Aku menamparnya. Dia mengerang untuk beberapa saat, lalu kembali tersenyum seperti orang idiot.
Aku tadinya mau memarahi dia di situ juga. Tapi karena ini masih di pinggir jalan, jadi aku memutuskan untuk pergi ke sebuah kedai yang tak begitu ramai yang terletak tak jauh dari tempat aku menemukan Harry.
"Kau ini kenapa?! Sejak kapan kau minum alkohol? HAH?!" amukku padanya.
Harry sekarang sudah agak sadar, setelah aku suruh ia minum teh hangat.
"Maafkan aku, Jane. Sungguh aku tak tahu mengapa aku bisa semabuk ini, padahal aku hanya berniat untuk duduk-duduk saja di bar itu!" dia membela diri sendiri.
"Seingatku aku diajak Nash dan teman-temannya ke bar. Karena aku tidak ada kerjaan, ku iyakan saja. Di sana aku sempat memesan soda, tapi setelah meminum pesananku, aku tak ingat apa-apa." tambahnya.
Nash? Ah iya, si bajingan itu. Aku tak pernah suka dengannya tapi mau bagaimana pun juga di pacar Sam.
"Kau harus jaga jarak dengannya, Hazz.
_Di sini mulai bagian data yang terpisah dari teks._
Definition WorkflowGateway : protocol :=
  {| pr_name := "WorkflowGateway";
     pr_members := ["approve"; "create_from_decision"; "escalate"; "expire"; "get_by_decision"; "list_pending";
                    "list_sla_breached"; "reject"] |}.

Inductive composition_error :=
| CompositionError (failures : list string)
| ProfileViolation (violations : list string)
| InvalidName (e : exn)
| MissingFactory.

Abbreviation composed := (sum composition_error).

Section composition.
Context {C : Type} (type_name : C -> string) (hasattr : C -> string -> bool).

(** ** Adapter sets *)

Inductive factory_result :=
| Built (c : C)
| ReturnedNone
| Raised (class_name message : string).

Inductive factory :=
| Callable (run : GlassBoxConfig -> factory_result)
| NotCallable.

Record AdapterSet := {
  as_name : string;
  as_factories : list (string * factory);
  as_dev_only : bool
}.

Definition required_names : list string := map fst REQUIRED_COMPONENTS.

Definition is_callable (f : factory) : bool := match f with Callable _ => true | NotCallable => false end.

Definition adapter_failures (factories : list (string * factory)) : list string :=
  let given := map fst factories in
  map (fun n => "missing factory: " +:+ n)
    (sorted_texts (List.filter (fun n => negb (bool_decide (n ∈ given))) required_names)) ++
  map (fun n => "unknown factory: " +:+ n)
    (sorted_texts (List.filter (fun n => negb (bool_decide (n ∈ required_names))) given)) ++
  map (fun n => "factory is not callable: " +:+ n)
    (sorted_texts (map fst (List.filter (fun kf => negb (is_callable kf.2)) factories))).

(** [__post_init__]. *)
Definition mk_AdapterSet (name : string) (factories : list (string * factory)) (dev_only : bool) : composed AdapterSet :=
  match require_identifier name "name" with
  | Raise e => inl (InvalidName e)
  | Ok name =>
      match adapter_failures factories with
      | [] => inr {| as_name := name; as_factories := factories; as_dev_only := dev_only |}
      | failures => inl (CompositionError failures)
      end
  end.

(** ** The runtime *)

Record GovernanceRuntime := {
  gr_config : GlassBoxConfig;
  gr_adapter_set_name : string;
  gr_components : list (string * C);
  gr_workflow_engine : option C
}.

(** [isinstance] against a runtime-checkable protocol. *)
Definition satisfies (c : C) (p : protocol) : bool := forallb (hasattr c) (pr_members p).

Definition missing_members (c : C) (p : protocol) : string :=
  match List.filter (fun n => negb (hasattr c n)) (pr_members p) with
  | [] => "none (signature mismatch)"
  | missing => str_join ", " missing
  end.

(** One turn of the loop: the component, or why there is none. *)
Definition build_one (config : GlassBoxConfig) (name : string) (p : protocol) (f : factory) : string + C :=
  match (match f with Callable run => run config | NotCallable => Raised "TypeError" "object is not callable" end) with
  | Raised class_name message => inl (name +:+ ": factory raised " +:+ class_name +:+ ": " +:+ message)
  | ReturnedNone => inl (name +:+ ": factory returned None")
  | Built c =>
      if satisfies c p then inr c
      else inl (name +:+ ": " +:+ type_name c +:+ " does not satisfy " +:+ pr_name p +:+
                " (missing: " +:+ missing_members c p +:+ ")")
  end.

(** The loop: the factories run, what was built and what failed.  A constructed
    adapter set has every factory, so the lookup does not fail. *)
Fixpoint build_all (config : GlassBoxConfig) (factories : list (string * factory)) (l : list (string * protocol))
    : composed (list string * list (string * C) * list string) :=
  match l with
  | [] => inr ([], [], [])
  | (name, p) :: rest =>
      match dict_get factories name with
      | None => inl MissingFactory
      | Some f =>
          match build_all config factories rest with
          | inl e => inl e
          | inr (ran, built, failures) =>
              match build_one config name p f with
              | inr c => inr (name :: ran, (name, c) :: built, failures)
              | inl failure => inr (name :: ran, built, failure :: failures)
              end
          end
      end
  end.

(** [build_runtime], with the factories it ran. *)
Definition build_runtime (config : GlassBoxConfig) (adapters : AdapterSet) : list string * composed GovernanceRuntime :=
  if as_dev_only adapters && negb (permits_dev_only_adapters (gc_profile config))
  then ([], inl (ProfileViolation ["adapter set " +:+ str_repr (as_name adapters) +:+ " is dev_only but the profile is " +:+
                                   str_repr (profile_value (gc_profile config))]))
  else
    match build_all config (as_factories adapters) REQUIRED_COMPONENTS with
    | inl e => ([], inl e)
    | inr (ran, built, []) =>
        (ran, inr {| gr_config := config; gr_adapter_set_name := as_name adapters; gr_components := built;
                     gr_workflow_engine := None |})
    | inr (ran, _, failures) => (ran, inl (CompositionError failures))
    end.

(** [component]. *)
Definition component (rt : GovernanceRuntime) (name : string) : composed C :=
  match (if bool_decide (name ∈ required_names) then dict_get (gr_components rt) name else None) with
  | Some c => inr c
  | None => inl (CompositionError [name])
  end.

Definition with_workflow_engine (rt : GovernanceRuntime) (engine : C) : composed GovernanceRuntime :=
  if satisfies engine WorkflowGateway
  then inr {| gr_config := gr_config rt; gr_adapter_set_name := gr_adapter_set_name rt;
              gr_components := gr_components rt; gr_workflow_engine := Some engine |}
  else inl (CompositionError [type_name engine +:+ ": missing " +:+ missing_members engine WorkflowGateway]).

(** [describe], the configuration's fields first. *)
Definition runtime_describe (rt : GovernanceRuntime) : json :=
  JObj ((match config_describe (gr_config rt) with JObj items => items | _ => [] end) ++
        [("adapter_set", JStr (gr_adapter_set_name rt));
         ("components", JObj (map (fun nc => (nc.1, JStr (type_name nc.2))) (gr_components rt)));
         ("workflow_engine_configured", JBool (match gr_workflow_engine rt with Some _ => true | None => false end))]).

(** ** The in-memory adapter set ([adapters/outbound/memory/__init__.py]) *)

Definition MEMORY_ADAPTER_SET_NAME : string := "in-memory-reference".

(** [memory_adapter_set]: always [dev_only], one [build_...] function per port. *)
Definition memory_adapter_set (build : string -> GlassBoxConfig -> factory_result) : composed AdapterSet :=
  mk_AdapterSet MEMORY_ADAPTER_SET_NAME
    (map (fun n => (n, Callable (build n)))
       ["clock"; "identity_verifier"; "mandate_store"; "policy_decision_point"; "risk_engine"; "limit_store";
        "baseline_store"; "mac_signer"; "evidence_store"; "dispatcher"; "action_catalogue"; "attestation_provider";
        "tool_registry"; "kill_switch"]) true.

(** ** What a build guarantees *)

Lemma adapter_failures_nil factories :
  adapter_failures factories = [] -> forall n, n ∈ required_names -> exists f, dict_get factories n = Some f.
Proof.
  unfold adapter_failures. intros [Hmiss%map_eq_nil%sorted_texts_nil _]%app_eq_nil n Hn.
  pose proof (filter_nil _ _ n Hmiss Hn) as Hg. apply negb_false_iff, bool_decide_eq_true in Hg.
  clear -Hg. induction factories as [|[k f] l IH]; [by apply not_elem_of_nil in Hg|]. cbn in *.
  destruct (String.eqb_spec k n) as [->|Hne]; [by eexists|]. apply IH. set_solver.
Qed.

(** What the factory of a component gives, read against its protocol. *)
Definition outcome_of (config : GlassBoxConfig) (factories : list (string * factory)) (np : string * protocol) : option (string + C) :=
  build_one config np.1 np.2 <$> dict_get factories np.1.

Lemma build_all_spec config factories l :
  (forall n, n ∈ map fst l -> exists f, dict_get factories n = Some f) ->
  exists built failures, build_all config factories l = inr (map fst l, built, failures) /\
    (failures = [] -> Forall2 (fun np nc => nc.1 = np.1 /\ outcome_of config factories np = Some (inr nc.2)) l built) /\
    (forall e, e ∈ failures <-> exists np, np ∈ l /\ outcome_of config factories np = Some (inl e)) /\
    length l = (length built + length failures)%nat.
Proof.
  induction l as [|[n p] l IH]; intros Hf; cbn [build_all map fst].
  { exists [], []. split_and!; [done|intros; constructor|set_solver|done]. }
  destruct (Hf n ltac:(by left)) as [f Hn]. rewrite Hn.
  destruct IH as (built & failures & -> & Hall & Hsome & Hlen); [intros; apply Hf; by right|].
  assert (outcome_of config factories (n, p) = Some (build_one config n p f)) as Ho
    by (unfold outcome_of; cbn; by rewrite Hn).
  destruct (build_one config n p f) as [e|c].
  - exists built, (e :: failures). split_and!; [done|done| |cbn; lia].
    intros e'. rewrite elem_of_cons, Hsome. split.
    + intros [->|(np & ? & ?)]; [exists (n, p)|exists np]; set_solver.
    + intros (np & [->|Hin]%elem_of_cons & He); [left; rewrite Ho in He; by injection He|right; eauto].
  - exists ((n, c) :: built), failures. split_and!; [done| | |cbn; lia].
    + intros Hnil. constructor; [done|by apply Hall].
    + intros e'. rewrite Hsome. split; [intros (np & ? & ?); exists np; set_solver|].
      intros (np & [->|Hin]%elem_of_cons & He); [by rewrite Ho in He|eauto].
Qed.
He has bad habits, ewh." kataku sambil jijik karena membayangkan semua hal buruk tentangnya.
"Kalau begitu kau juga harus jaga jarak dengan si Neil itu." Harry membalas. Matanya sekarang benar-benar dingin padaku.
Is he fucking jealous? Oh, yang benar saja. Tapi, aku senang kalau dia benar-benar cemburu. It means he cares.
"Aku tak pernah mau dekat dengannya. Tapi dia kan teman Zayn. Kau cemburu ya?" godaku pada Harry.
Harry menundukkan kepalanya dan tidak menjawab pertanyaanku. Ini artinya dia cemburu.
"Ya sudah. Aku antar kau pulang ke rumahmu ya." ajak aku pada Harry sambil meraih tangannya.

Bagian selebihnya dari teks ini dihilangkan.